##### The input #####
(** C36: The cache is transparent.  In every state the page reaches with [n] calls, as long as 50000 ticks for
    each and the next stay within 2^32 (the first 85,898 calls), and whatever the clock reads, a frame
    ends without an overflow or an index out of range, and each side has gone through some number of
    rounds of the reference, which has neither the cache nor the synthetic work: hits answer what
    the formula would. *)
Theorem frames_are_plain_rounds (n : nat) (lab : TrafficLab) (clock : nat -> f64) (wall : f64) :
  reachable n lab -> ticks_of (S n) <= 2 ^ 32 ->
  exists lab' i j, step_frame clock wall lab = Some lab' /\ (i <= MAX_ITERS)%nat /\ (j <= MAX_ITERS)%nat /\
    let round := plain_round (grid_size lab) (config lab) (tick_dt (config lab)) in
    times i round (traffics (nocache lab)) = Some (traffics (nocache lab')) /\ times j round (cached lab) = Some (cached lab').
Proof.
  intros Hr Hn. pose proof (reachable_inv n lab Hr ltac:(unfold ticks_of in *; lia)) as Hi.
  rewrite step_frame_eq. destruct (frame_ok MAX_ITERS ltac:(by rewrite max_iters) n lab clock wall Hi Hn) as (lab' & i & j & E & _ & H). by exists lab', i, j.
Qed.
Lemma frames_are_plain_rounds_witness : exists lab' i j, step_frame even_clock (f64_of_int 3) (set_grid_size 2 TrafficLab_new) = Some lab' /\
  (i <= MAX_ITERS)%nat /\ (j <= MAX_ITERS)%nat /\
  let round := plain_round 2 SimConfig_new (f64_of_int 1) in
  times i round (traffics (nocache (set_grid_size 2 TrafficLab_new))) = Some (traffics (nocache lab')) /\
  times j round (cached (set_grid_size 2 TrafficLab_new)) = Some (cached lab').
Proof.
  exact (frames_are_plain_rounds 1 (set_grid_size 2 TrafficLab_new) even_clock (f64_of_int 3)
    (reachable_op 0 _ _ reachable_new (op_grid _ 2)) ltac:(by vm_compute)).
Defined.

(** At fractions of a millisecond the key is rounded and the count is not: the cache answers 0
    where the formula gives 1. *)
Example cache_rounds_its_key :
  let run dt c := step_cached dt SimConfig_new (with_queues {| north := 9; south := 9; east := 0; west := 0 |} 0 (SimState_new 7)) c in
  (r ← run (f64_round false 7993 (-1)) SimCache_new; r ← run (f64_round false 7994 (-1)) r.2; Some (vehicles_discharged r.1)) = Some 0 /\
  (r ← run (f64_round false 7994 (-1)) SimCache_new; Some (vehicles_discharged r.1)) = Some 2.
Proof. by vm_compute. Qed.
#####
→ Task details
Print exactly the lines of the listing above starting at the line containing "the formula would. *)" and ending at the line containing "exists lab' i j, step_frame clock", both included.

→ The completed task
    the formula would. *)
Theorem frames_are_plain_rounds (n : nat) (lab : TrafficLab) (clock : nat -> f64) (wall : f64) :
  reachable n lab -> ticks_of (S n) <= 2 ^ 32 ->
  exists lab' i j, step_frame clock wall lab = Some lab' /\ (i <= MAX_ITERS)%nat /\ (j <= MAX_ITERS)%nat /\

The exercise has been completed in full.